Task brief
Go to the line in the entries below that holds "match o with" and repeat exactly from there through the line that holds "Some (v :: t)", inclusive.

Records contained in a dataset
--------

(** What the runner writes into the results document (python-docx), in
    the order it is written: a placeholder replaced in the header, one
    row of the steps table (row index, evidence, pass mark, fail mark),
    the session-log line, the title, the author and the saved copy. *)
Inductive DocWrite : Type :=
| Fill (placeholder value : string)
| StepRow (row : nat) (evidence : option string) (pass fail : string)
| SessionLog (text : string)
| Title (text : string)
| Author (text : string)
| Save (filename : string).

Record World : Type := mkWorld {
  port_present : bool;                   (* can the port be opened *)
  ser : Serial;
  device : list (list (nat * ascii));    (* the peer's reply to each write *)
  capfile : CapFile;
  stdin : list string;                   (* the operator's answers *)
  stdout : list string;                  (* what was printed, oldest first *)
  clock : nat -> Z;                      (* successive readings of utcnow() *)
  ticks : nat;                           (* readings taken so far *)
  tz_offset : Z;                         (* local time minus UTC *)
  inventory : list (string * string);    (* rows of ctdmo_inv.csv *)
  report : list DocWrite;
  calibrations : list (string * string * string)
}.

Definition with_ser (w : World) (s : Serial) : World :=
  mkWorld (port_present w) s (device w) (capfile w) (stdin w) (stdout w)
          (clock w) (ticks w) (tz_offset w) (inventory w) (report w) (calibrations w).

Definition with_device (w : World) (d : list (list (nat * ascii))) : World :=
  mkWorld (port_present w) (ser w) d (capfile w) (stdin w) (stdout w)
          (clock w) (ticks w) (tz_offset w) (inventory w) (report w) (calibrations w).

Definition with_capfile (w : World) (c : CapFile) : World :=
  mkWorld (port_present w) (ser w) (device w) c (stdin w) (stdout w)
          (clock w) (ticks w) (tz_offset w) (inventory w) (report w) (calibrations w).

Definition with_stdin (w : World) (i : list string) : World :=
  mkWorld (port_present w) (ser w) (device w) (capfile w) i (stdout w)
          (clock w) (ticks w) (tz_offset w) (inventory w) (report w) (calibrations w).

Definition with_stdout (w : World) (o : list string) : World :=
  mkWorld (port_present w) (ser w) (device w) (capfile w) (stdin w) o
          (clock w) (ticks w) (tz_offset w) (inventory w) (report w) (calibrations w).

Definition with_ticks (w : World) (n : nat) : World :=
  mkWorld (port_present w) (ser w) (device w) (capfile w) (stdin w) (stdout w)
          (clock w) n (tz_offset w) (inventory w) (report w) (calibrations w).

Definition with_report (w : World) (r : list DocWrite) : World :=
  mkWorld (port_present w) (ser w) (device w) (capfile w) (stdin w) (stdout w)
          (clock w) (ticks w) (tz_offset w) (inventory w) r (calibrations w).

Definition with_calibrations (w : World) (c : list (string * string * string))
  : World :=
  mkWorld (port_present w) (ser w) (device w) (capfile w) (stdin w) (stdout w)
          (clock w) (ticks w) (tz_offset w) (inventory w) (report w) c.

(** ** The monad of statements *)

Definition M (A : Type) : Type := World -> outcome A * World.

Definition ret {A} (a : A) : M A := fun w => (Ret a, w).

Definition raise {A} (e : exn) : M A := fun w => (Raise e, w).

Definition out_of_fuel {A} : M A := fun w => (OutOfFuel, w).

Definition bind {A B} (m : M A) (k : A -> M B) : M B :=
  fun w =>
    match m w with
    | (Ret a, w') => k a w'
    | (Raise e, w') => (Raise e, w')
    | (OutOfFuel, w') => (OutOfFuel, w')
    end.

Declare Scope py_scope.
Delimit Scope py_scope with py.
Notation "x <- m ;; k" := (bind m (fun x => k))
  (at level 61, m at next level, right associativity) : py_scope.
Notation "m ;; k" := (bind m (fun _ => k))
  (at level 61, right associativity) : py_scope.
Local Open Scope py_scope.

(** A value that may be missing, with the exception its absence raises. *)
Definition lift {A} (e : exn) (o : option A) : M A :=
  match o with Some a => ret a | None => raise e end.

(** [l[i]] *)
Definition getitem {A} (l : list A) (i : nat) : M A :=
  lift IndexError (nth_error l i).

(** [l[i] = v] *)
Fixpoint list_set {A} (l : list A) (i : nat) (v : A) : option (list A) :=
  match l, i with
  | [], _ => None
  | _ :: t, O => Some (v :: t)
  | h :: t, S i' => option_map (cons h) (list_set t i' v)
  end.

Definition setitem {A} (l : list A) (i : nat) (v : A) : M (list A) :=
  lift IndexError (list_set l i v).

(** ** Console and clock *)

Definition print (s : string) : M unit :=
  fun w => (Ret tt, with_stdout w (stdout w ++ [s])).

(** [input(prompt)]: the prompt is shown and the next answer read; the
    end of the answers is [EOFError]. *)
Definition input (prompt : string) : M string :=
  fun w =>
    let w' := with_stdout w (stdout w ++ [prompt]) in
    match stdin w with
    | [] => (Raise EOFError, w')
    | a :: rest => (Ret a, with_stdin w' rest)
    end.

(** [dt.utcnow()] *)
Definition utcnow : M DateTime.datetime :=
  fun w => (Ret (clock w (ticks w)), with_ticks w (S (ticks w))).

(** [dt.today()]: the same clock, read as local time. *)
Definition today : M DateTime.datetime :=
  fun w => (Ret (clock w (ticks w) + tz_offset w)%Z, with_ticks w (S (ticks w))).

(* ================================================================== *)
(** * Transport channel *)
(* ================================================================== *)

Definition is_ascii (s : string) : bool :=
  forallb (fun c => (Py.code c <? 128)%N) (list_ascii_of_string s).

(** [b.decode('ascii')] and [s.encode('ascii')] *)
Definition decode_ascii (b : string) : M string :=
  if is_ascii b then ret b else raise UnicodeError.

Definition encode_ascii (s : string) : M string :=
  if is_ascii s then ret s else raise UnicodeError.

(** The read timeout of [serial.Serial(port, baudrate, timeout=5)], in
    milliseconds. *)
Definition timeout_ms : nat := 5000.

(** [ser.read(n)] on the state of the port: up to [n] bytes, waiting at
    most [budget] milliseconds in all.  Returns the bytes read, the
    buffer and the arrivals left. *)
Fixpoint read_bytes (n budget : nat) (buf : string)
         (inc : list (nat * ascii)) : string * string * list (nat * ascii) :=
  match n with
  | O => (EmptyString, buf, inc)
  | S n' =>
      match buf with
      | String c buf' =>
          let '(r, b, i) := read_bytes n' budget buf' inc in
          (String c r, b, i)
      | EmptyString =>
          match inc with
          | [] => (EmptyString, EmptyString, [])
          | (pause, c) :: rest =>
              if (pause <? budget)%nat then
                let '(r, b, i) := read_bytes n' (budget - pause) "" rest in
                (String c r, b, i)
              else (EmptyString, EmptyString, (pause - budget, c) :: rest)
          end
      end
  end.

Definition ser_read (n : nat) : M string :=
  fun w =>
    let s := ser w in
    if is_open s then
      let '(r, b, i) := read_bytes n (read_timeout s) (in_buffer s) (incoming s) in
      (Ret r, with_ser w (mkSerial true (read_timeout s) b i (tx s)
                                   (reads s ++ [r])))
    else (Raise SerialException, w).

(** [ser.in_waiting] *)
Definition in_waiting : M nat :=
  fun w =>
    if is_open (ser w) then (Ret (String.length (in_buffer (ser w))), w)
    else (Raise SerialException, w).

(** [ser.reset_input_buffer()] *)
Definition reset_input_buffer : M unit :=
  fun w =>
    let s := ser w in
    if is_open s then
      (Ret tt, with_ser w (mkSerial true (read_timeout s) "" (incoming s)
                                    (tx s) (reads s)))
    else (Raise SerialException, w).

(** [ser.write(data)]: the peer's reply to this write is queued behind
    what it still has to deliver. *)
Definition ser_write (data : string) : M unit :=
  fun w =>
    let s := ser w in
    if is_open s then
      (Ret tt,
       with_device
         (with_ser w (mkSerial true (read_timeout s) (in_buffer s)
                               (incoming s ++ hd [] (device w))
                               (tx s ++ [data]) (reads s)))
         (tl (device w)))
    else (Raise SerialException, w).

(** [ser.close()] *)
Definition ser_close : M unit :=
  fun w =>
    let s := ser w in
    (Ret tt, with_ser w (mkSerial false (read_timeout s) (in_buffer s)
                                  (incoming s) (tx s) (reads s))).

(** [capfile.write(s)] *)
Definition capfile_write (s : string) : M unit :=
  fun w =>
    let c := capfile w in
    if cap_closed c then (Raise ValueError, w)
    else (Ret tt, with_capfile w (mkCapFile (cap_name c)
                                            (cap_contents c ++ s) false)).

(** [capfile.close()] *)
Definition capfile_close : M unit :=
  fun w =>
    let c := capfile w in
    (Ret tt, with_capfile w (mkCapFile (cap_name c) (cap_contents c) true)).

(** [open(name, 'w')] *)
Definition capfile_open (name : string) : M unit :=
  fun w => (Ret tt, with_capfile w (mkCapFile name "" false)).

(** The [while True] loop of [ser_coms]: one byte is read at a time and
    the loop ends at the first read that leaves [cap] unchanged. *)
Fixpoint ser_coms_loop (fuel : nat) (cap : string) : M string :=
  match fuel with
  | O => out_of_fuel
  | S fuel' =>
      let prev := cap in
      b <- ser_read 1 ;;
      s <- decode_ascii b ;;
      let cap := cap ++ s in
      if String.eqb prev cap then
        capfile_write cap ;;
        ret cap
      else ser_coms_loop fuel' cap
  end.

(** The bytes the port can still deliver. *)
Definition pending (w : World) : nat :=
  String.length (in_buffer (ser w)) + List.length (incoming (ser w)).

(** [ser_coms(ser, capfile, cmd)].  Every pass of the loop but the last
    consumes a pending byte, so the number of pending bytes bounds the
    passes. *)
Definition ser_coms (cmd : string) : M string :=
  reset_input_buffer ;;
  data <- encode_ascii (cmd ++ Py.CRLF) ;;
  ser_write data ;;
  n <- in_waiting ;;
  b <- ser_read n ;;
  cap <- decode_ascii b ;;
  fun w => ser_coms_loop (S (pending w)) cap w.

--------

Answer to this exercise
  match o with Some a => ret a | None => raise e end.

(** [l[i]] *)
Definition getitem {A} (l : list A) (i : nat) : M A :=
  lift IndexError (nth_error l i).

(** [l[i] = v] *)
Fixpoint list_set {A} (l : list A) (i : nat) (v : A) : option (list A) :=
  match l, i with
  | [], _ => None
  | _ :: t, O => Some (v :: t)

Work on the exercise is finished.